- PROMPT
Your answer should be the lines of the data below that contain "Hrel".
● ● ● ●
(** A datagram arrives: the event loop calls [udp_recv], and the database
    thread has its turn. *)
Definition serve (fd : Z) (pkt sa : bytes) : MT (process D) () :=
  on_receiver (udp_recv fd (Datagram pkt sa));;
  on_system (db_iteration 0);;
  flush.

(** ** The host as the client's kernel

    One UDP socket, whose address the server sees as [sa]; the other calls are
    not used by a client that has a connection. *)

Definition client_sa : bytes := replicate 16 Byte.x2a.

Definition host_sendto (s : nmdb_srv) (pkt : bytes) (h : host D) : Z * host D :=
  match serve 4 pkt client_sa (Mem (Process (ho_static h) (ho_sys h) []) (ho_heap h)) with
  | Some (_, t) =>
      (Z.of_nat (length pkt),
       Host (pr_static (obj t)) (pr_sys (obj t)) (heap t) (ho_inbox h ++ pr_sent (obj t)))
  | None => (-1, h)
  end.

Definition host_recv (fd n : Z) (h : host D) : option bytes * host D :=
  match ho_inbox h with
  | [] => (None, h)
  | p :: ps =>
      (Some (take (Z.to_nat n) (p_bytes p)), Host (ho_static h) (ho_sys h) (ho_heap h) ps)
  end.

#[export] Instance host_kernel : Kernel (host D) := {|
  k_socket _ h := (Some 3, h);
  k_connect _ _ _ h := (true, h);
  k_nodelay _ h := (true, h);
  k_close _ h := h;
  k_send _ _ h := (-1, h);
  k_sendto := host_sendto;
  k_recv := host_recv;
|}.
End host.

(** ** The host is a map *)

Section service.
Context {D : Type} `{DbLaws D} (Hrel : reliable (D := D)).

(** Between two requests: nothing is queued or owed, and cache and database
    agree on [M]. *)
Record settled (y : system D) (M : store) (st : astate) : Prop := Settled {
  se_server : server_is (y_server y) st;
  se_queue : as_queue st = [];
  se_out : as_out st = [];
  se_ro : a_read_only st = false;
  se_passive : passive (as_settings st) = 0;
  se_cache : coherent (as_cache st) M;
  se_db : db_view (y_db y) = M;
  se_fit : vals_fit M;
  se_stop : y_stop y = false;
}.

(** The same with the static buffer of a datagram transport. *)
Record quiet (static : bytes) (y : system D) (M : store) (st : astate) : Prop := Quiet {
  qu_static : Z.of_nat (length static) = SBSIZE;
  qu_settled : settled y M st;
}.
● ● ● ●
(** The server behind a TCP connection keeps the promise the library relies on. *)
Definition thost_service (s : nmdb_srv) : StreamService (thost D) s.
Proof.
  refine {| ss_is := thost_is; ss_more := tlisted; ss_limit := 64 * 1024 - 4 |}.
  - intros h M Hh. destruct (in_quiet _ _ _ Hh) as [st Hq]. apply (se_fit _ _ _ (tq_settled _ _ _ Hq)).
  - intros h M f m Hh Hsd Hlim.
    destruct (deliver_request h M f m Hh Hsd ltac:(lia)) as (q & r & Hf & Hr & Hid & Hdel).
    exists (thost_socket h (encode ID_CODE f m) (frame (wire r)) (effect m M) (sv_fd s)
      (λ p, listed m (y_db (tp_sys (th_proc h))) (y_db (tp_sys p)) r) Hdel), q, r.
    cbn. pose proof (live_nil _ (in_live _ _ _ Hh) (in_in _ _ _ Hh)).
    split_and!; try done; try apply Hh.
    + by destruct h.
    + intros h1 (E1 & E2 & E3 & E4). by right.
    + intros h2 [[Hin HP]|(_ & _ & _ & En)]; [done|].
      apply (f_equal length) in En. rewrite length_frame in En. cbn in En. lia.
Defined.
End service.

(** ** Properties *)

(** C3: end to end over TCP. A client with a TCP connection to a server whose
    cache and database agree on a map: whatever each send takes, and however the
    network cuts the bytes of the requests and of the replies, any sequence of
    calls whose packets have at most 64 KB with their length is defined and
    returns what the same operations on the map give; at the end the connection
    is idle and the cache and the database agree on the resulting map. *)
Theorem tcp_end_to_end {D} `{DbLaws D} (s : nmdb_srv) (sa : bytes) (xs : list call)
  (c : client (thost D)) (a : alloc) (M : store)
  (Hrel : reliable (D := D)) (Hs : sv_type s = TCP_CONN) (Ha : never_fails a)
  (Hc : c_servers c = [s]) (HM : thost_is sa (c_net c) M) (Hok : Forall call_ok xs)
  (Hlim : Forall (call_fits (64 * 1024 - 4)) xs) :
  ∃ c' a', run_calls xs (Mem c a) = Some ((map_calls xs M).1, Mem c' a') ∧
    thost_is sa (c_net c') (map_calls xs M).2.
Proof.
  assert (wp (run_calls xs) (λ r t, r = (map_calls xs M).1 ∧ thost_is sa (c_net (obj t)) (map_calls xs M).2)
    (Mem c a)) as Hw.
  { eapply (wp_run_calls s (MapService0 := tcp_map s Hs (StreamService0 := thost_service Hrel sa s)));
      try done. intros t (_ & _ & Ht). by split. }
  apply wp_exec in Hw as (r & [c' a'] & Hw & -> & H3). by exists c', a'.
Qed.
● ● ● ●
- WORKED SOLUTION
Context {D : Type} `{DbLaws D} (Hrel : reliable (D := D)).
  (Hrel : reliable (D := D)) (Hs : sv_type s = TCP_CONN) (Ha : never_fails a)
  { eapply (wp_run_calls s (MapService0 := tcp_map s Hs (StreamService0 := thost_service Hrel sa s)));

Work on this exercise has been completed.